Data records: Begin
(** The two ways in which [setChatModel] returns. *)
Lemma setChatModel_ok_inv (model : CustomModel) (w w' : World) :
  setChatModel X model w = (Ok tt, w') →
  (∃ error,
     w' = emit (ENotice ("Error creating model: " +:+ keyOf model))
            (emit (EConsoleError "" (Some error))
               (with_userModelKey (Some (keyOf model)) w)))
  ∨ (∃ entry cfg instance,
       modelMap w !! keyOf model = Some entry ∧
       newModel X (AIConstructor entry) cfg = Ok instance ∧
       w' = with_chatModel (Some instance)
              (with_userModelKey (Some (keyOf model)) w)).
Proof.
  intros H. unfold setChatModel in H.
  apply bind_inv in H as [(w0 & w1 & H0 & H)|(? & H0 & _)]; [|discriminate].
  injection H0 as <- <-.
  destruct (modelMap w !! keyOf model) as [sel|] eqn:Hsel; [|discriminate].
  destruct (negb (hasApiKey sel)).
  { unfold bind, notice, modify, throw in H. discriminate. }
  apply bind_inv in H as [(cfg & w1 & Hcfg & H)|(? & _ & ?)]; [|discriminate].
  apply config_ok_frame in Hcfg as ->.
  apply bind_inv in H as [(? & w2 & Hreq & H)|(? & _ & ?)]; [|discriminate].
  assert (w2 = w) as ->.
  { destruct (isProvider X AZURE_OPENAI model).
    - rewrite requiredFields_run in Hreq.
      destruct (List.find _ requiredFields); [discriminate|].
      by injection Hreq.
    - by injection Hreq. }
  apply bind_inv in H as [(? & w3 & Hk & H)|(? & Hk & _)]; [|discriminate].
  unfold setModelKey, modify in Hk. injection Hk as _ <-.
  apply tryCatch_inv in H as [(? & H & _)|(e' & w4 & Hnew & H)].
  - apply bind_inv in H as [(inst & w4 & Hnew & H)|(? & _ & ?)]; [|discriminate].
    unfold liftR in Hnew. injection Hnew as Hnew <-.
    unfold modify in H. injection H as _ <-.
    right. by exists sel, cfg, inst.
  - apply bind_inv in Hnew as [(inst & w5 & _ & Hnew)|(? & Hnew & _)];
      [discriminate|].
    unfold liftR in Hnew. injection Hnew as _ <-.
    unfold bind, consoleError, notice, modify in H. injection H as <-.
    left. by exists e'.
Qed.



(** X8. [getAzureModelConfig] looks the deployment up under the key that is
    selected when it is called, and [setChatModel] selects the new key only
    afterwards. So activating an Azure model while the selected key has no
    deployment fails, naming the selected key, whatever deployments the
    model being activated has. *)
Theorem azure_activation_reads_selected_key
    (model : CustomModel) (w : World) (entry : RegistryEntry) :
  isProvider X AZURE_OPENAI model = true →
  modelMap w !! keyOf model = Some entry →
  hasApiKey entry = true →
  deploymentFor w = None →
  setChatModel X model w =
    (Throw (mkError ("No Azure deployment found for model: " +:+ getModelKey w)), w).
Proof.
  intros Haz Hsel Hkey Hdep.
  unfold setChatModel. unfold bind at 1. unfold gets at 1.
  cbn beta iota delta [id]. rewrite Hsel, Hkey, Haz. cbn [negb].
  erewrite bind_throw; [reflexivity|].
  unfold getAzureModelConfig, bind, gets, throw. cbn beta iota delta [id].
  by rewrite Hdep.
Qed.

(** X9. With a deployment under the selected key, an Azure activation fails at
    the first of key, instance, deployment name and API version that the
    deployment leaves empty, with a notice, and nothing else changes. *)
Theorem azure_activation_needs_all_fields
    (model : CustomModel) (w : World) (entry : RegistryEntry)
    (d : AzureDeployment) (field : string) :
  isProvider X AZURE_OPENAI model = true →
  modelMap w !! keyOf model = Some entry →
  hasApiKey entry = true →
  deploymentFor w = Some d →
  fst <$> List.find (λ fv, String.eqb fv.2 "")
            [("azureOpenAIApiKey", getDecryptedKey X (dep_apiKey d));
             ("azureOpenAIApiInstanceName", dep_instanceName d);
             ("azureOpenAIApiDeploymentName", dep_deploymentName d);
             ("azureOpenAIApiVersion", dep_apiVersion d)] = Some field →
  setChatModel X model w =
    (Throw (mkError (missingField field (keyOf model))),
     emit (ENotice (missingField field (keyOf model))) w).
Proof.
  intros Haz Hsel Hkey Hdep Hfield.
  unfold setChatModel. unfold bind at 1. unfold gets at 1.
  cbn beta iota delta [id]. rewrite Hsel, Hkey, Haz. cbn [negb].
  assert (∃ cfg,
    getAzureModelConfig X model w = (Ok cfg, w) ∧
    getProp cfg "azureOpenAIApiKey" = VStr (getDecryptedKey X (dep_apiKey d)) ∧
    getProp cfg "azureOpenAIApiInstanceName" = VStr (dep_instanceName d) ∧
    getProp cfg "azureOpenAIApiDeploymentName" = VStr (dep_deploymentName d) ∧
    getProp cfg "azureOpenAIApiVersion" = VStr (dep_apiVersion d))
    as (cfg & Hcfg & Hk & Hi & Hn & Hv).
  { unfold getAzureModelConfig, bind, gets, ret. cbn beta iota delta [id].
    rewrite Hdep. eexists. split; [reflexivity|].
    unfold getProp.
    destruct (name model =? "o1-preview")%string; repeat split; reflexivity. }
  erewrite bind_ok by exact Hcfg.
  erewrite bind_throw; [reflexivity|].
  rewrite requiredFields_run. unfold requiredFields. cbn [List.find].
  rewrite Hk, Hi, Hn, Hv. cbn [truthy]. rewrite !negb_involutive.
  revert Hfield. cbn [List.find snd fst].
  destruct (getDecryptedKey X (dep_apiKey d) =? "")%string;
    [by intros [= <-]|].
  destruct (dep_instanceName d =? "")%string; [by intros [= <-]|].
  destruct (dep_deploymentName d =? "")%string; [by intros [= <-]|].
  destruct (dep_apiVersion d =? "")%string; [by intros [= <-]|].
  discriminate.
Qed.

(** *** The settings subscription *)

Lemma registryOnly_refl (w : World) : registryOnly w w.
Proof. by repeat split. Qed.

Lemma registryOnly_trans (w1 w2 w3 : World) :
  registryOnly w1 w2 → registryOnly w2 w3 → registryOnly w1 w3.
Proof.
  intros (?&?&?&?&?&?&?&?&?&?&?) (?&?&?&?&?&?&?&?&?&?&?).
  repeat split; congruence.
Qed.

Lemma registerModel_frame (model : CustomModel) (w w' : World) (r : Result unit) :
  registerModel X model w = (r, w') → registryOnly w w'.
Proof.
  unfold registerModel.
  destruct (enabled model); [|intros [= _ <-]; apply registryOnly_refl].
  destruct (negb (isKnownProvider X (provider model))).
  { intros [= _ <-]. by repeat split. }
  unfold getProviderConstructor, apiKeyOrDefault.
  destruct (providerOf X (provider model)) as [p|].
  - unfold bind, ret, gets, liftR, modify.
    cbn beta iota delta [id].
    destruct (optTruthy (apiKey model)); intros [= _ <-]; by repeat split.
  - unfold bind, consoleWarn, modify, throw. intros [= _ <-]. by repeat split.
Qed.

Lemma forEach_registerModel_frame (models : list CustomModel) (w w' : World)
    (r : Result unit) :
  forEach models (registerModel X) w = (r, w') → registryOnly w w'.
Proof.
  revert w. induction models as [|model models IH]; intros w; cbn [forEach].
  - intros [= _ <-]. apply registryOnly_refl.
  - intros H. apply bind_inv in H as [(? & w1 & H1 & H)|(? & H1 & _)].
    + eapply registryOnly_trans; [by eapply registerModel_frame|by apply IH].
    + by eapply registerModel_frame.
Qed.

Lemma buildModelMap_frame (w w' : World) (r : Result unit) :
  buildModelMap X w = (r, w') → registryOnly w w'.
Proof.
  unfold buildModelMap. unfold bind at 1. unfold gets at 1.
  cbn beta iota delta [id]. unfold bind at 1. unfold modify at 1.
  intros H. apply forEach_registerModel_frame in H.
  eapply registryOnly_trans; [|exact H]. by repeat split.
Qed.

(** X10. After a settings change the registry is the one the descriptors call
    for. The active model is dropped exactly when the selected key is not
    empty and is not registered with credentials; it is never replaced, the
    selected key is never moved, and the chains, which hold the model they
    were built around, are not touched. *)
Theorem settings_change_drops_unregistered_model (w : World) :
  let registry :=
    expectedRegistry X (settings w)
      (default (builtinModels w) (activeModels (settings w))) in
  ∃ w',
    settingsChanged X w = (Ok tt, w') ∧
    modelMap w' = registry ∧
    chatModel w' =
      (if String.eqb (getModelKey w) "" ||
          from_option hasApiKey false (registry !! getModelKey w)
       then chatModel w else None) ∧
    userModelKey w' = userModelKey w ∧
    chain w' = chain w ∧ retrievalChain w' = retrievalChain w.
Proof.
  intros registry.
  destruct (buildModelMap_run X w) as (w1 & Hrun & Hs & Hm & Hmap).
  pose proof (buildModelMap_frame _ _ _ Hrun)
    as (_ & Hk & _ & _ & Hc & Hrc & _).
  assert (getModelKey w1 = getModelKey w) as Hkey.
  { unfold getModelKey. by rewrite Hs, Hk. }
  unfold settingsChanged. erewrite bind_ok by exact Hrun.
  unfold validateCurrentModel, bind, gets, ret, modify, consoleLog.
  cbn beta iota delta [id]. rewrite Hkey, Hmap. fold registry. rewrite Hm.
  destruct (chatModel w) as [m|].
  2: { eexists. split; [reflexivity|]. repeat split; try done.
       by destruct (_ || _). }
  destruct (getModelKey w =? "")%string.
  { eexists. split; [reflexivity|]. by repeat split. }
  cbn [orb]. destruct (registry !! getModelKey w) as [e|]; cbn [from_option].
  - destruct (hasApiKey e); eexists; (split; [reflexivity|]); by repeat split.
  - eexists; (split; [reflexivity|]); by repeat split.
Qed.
Data records: End
Data records: Begin
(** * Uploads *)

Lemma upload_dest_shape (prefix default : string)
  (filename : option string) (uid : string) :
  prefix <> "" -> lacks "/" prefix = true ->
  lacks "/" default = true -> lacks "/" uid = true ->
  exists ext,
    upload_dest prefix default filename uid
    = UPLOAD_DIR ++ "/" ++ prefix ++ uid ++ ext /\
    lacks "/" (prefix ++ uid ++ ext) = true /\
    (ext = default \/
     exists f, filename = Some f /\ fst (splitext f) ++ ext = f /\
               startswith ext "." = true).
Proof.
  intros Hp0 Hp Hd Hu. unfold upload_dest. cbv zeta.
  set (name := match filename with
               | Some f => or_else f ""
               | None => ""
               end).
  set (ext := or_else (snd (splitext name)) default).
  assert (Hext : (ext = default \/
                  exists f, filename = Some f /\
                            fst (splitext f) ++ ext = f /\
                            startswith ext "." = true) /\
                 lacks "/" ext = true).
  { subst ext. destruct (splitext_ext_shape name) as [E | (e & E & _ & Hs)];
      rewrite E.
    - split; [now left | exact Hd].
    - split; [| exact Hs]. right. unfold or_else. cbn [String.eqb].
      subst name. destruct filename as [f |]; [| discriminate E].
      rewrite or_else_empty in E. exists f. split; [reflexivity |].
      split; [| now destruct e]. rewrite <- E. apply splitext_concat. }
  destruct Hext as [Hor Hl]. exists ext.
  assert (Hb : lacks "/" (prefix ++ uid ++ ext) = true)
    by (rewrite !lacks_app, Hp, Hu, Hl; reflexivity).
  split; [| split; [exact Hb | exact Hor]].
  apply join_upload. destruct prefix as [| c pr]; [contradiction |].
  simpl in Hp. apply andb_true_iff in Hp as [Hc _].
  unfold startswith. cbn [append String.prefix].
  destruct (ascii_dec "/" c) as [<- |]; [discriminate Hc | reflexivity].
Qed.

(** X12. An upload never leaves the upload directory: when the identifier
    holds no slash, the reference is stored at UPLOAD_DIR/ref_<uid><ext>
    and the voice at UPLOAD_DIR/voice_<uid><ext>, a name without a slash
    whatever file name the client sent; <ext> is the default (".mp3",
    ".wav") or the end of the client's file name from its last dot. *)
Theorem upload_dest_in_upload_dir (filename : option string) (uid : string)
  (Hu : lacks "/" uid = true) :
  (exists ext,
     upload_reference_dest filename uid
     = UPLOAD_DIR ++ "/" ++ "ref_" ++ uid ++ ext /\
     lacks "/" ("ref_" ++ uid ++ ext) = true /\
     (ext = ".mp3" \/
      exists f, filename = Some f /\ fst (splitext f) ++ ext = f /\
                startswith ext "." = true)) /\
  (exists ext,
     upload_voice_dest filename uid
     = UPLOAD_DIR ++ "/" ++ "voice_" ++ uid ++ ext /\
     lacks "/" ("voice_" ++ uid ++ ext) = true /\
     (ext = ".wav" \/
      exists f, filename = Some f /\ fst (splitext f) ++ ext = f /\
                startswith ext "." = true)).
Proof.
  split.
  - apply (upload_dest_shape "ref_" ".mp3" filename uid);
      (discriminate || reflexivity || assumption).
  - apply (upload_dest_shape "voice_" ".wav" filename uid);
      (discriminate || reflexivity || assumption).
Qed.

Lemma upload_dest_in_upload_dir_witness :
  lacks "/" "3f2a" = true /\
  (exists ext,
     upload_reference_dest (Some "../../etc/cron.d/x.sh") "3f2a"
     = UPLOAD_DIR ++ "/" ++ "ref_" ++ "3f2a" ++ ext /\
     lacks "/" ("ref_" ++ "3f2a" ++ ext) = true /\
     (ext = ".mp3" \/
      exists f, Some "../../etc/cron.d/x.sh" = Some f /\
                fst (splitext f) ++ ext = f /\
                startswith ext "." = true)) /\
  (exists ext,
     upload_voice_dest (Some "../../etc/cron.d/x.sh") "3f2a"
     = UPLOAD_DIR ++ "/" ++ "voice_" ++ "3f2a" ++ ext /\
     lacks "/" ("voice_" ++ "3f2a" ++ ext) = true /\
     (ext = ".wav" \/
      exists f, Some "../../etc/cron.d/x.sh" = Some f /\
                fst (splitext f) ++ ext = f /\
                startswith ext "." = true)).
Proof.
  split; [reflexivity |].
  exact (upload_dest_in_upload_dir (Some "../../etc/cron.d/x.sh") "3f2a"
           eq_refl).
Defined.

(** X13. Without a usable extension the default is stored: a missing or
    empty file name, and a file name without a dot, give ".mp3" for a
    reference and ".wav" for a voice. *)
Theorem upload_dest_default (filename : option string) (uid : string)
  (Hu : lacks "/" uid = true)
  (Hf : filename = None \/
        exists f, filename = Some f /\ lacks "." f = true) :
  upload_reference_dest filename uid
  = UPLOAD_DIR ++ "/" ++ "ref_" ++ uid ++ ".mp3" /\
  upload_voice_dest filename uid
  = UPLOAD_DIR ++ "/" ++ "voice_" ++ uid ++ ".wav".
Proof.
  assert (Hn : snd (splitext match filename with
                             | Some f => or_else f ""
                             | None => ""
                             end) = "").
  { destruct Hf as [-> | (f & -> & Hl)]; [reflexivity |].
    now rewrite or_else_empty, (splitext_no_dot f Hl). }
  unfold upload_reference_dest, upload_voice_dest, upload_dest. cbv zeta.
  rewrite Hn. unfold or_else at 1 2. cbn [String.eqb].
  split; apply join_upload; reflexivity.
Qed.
Data records: End
Data records: Begin
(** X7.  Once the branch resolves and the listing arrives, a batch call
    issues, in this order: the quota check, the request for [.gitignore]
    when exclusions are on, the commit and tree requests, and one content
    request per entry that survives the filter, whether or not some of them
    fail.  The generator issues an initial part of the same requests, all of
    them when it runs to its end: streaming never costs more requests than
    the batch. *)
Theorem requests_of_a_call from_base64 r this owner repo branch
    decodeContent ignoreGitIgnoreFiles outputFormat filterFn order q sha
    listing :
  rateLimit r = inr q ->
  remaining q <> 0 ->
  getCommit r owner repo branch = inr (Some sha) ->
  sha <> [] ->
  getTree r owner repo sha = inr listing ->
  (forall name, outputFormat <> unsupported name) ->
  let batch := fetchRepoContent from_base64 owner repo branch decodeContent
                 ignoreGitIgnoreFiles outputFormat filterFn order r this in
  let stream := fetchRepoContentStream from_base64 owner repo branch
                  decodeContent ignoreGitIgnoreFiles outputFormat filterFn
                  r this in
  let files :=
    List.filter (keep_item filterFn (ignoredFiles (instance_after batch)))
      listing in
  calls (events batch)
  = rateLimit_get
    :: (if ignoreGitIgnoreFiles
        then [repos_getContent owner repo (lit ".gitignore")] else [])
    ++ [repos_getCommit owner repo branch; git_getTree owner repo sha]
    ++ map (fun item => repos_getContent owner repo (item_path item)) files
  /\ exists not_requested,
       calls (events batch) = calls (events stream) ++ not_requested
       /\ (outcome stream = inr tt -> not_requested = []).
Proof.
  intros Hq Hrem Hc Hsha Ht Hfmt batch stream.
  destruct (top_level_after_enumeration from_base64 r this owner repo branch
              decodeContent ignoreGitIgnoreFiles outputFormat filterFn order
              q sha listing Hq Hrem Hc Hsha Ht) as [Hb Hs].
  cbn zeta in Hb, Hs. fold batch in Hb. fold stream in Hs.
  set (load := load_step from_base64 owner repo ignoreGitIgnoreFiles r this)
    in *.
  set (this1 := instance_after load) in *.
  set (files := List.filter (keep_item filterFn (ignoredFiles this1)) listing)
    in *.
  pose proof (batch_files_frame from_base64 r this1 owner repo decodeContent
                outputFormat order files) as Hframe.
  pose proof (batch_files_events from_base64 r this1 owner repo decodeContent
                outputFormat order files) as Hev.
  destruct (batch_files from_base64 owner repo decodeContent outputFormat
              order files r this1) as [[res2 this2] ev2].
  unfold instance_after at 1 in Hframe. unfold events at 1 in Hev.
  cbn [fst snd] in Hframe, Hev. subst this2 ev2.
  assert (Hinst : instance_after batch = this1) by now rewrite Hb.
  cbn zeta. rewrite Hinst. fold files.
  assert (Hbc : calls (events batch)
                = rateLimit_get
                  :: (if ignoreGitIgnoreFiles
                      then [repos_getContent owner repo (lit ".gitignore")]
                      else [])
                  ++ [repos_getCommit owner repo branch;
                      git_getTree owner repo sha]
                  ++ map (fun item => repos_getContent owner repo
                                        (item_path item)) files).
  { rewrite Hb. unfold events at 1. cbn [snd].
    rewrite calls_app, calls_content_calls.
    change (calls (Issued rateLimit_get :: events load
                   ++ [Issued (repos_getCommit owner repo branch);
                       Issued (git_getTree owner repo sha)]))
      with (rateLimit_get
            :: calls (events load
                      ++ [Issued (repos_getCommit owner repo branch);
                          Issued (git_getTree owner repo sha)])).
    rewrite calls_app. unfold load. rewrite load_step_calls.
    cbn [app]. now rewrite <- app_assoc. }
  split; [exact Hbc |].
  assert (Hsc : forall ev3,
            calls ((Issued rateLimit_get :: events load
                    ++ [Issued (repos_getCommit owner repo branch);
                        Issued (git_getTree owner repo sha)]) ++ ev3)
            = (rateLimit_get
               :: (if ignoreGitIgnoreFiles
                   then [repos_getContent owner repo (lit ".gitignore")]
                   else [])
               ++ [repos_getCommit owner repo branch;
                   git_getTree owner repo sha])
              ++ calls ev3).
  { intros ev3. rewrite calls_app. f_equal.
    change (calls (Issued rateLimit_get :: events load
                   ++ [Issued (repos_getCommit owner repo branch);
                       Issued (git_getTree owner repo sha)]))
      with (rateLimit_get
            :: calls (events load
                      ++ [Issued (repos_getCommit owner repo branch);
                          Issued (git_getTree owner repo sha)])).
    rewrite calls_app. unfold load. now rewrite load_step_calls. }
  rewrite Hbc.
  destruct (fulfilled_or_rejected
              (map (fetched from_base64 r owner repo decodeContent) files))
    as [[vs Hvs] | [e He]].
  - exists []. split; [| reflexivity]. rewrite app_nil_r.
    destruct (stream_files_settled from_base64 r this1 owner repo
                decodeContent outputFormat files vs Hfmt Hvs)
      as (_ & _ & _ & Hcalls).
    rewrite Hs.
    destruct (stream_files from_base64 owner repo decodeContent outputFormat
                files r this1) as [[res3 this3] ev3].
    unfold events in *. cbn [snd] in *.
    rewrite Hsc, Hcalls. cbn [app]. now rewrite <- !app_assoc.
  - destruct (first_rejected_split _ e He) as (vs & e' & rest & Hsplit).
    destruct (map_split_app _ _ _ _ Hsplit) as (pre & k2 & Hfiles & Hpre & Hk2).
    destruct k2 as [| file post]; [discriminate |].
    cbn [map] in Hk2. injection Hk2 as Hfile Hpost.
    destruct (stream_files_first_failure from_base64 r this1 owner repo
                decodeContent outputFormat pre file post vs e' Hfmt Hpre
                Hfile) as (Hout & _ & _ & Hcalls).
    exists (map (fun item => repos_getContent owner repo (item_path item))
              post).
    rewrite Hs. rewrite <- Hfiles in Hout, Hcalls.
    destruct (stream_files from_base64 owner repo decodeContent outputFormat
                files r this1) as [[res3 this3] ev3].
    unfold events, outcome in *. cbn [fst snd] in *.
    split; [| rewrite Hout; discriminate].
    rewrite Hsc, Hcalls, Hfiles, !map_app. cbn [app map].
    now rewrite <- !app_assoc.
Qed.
Data records: End
### [The problem]
Your response should contain each line of the listing in which the word "Hsha" occurs.

### [Response]
  intros Hq Hrem Hc Hsha Ht Hfmt batch stream.
              q sha listing Hq Hrem Hc Hsha Ht) as [Hb Hs].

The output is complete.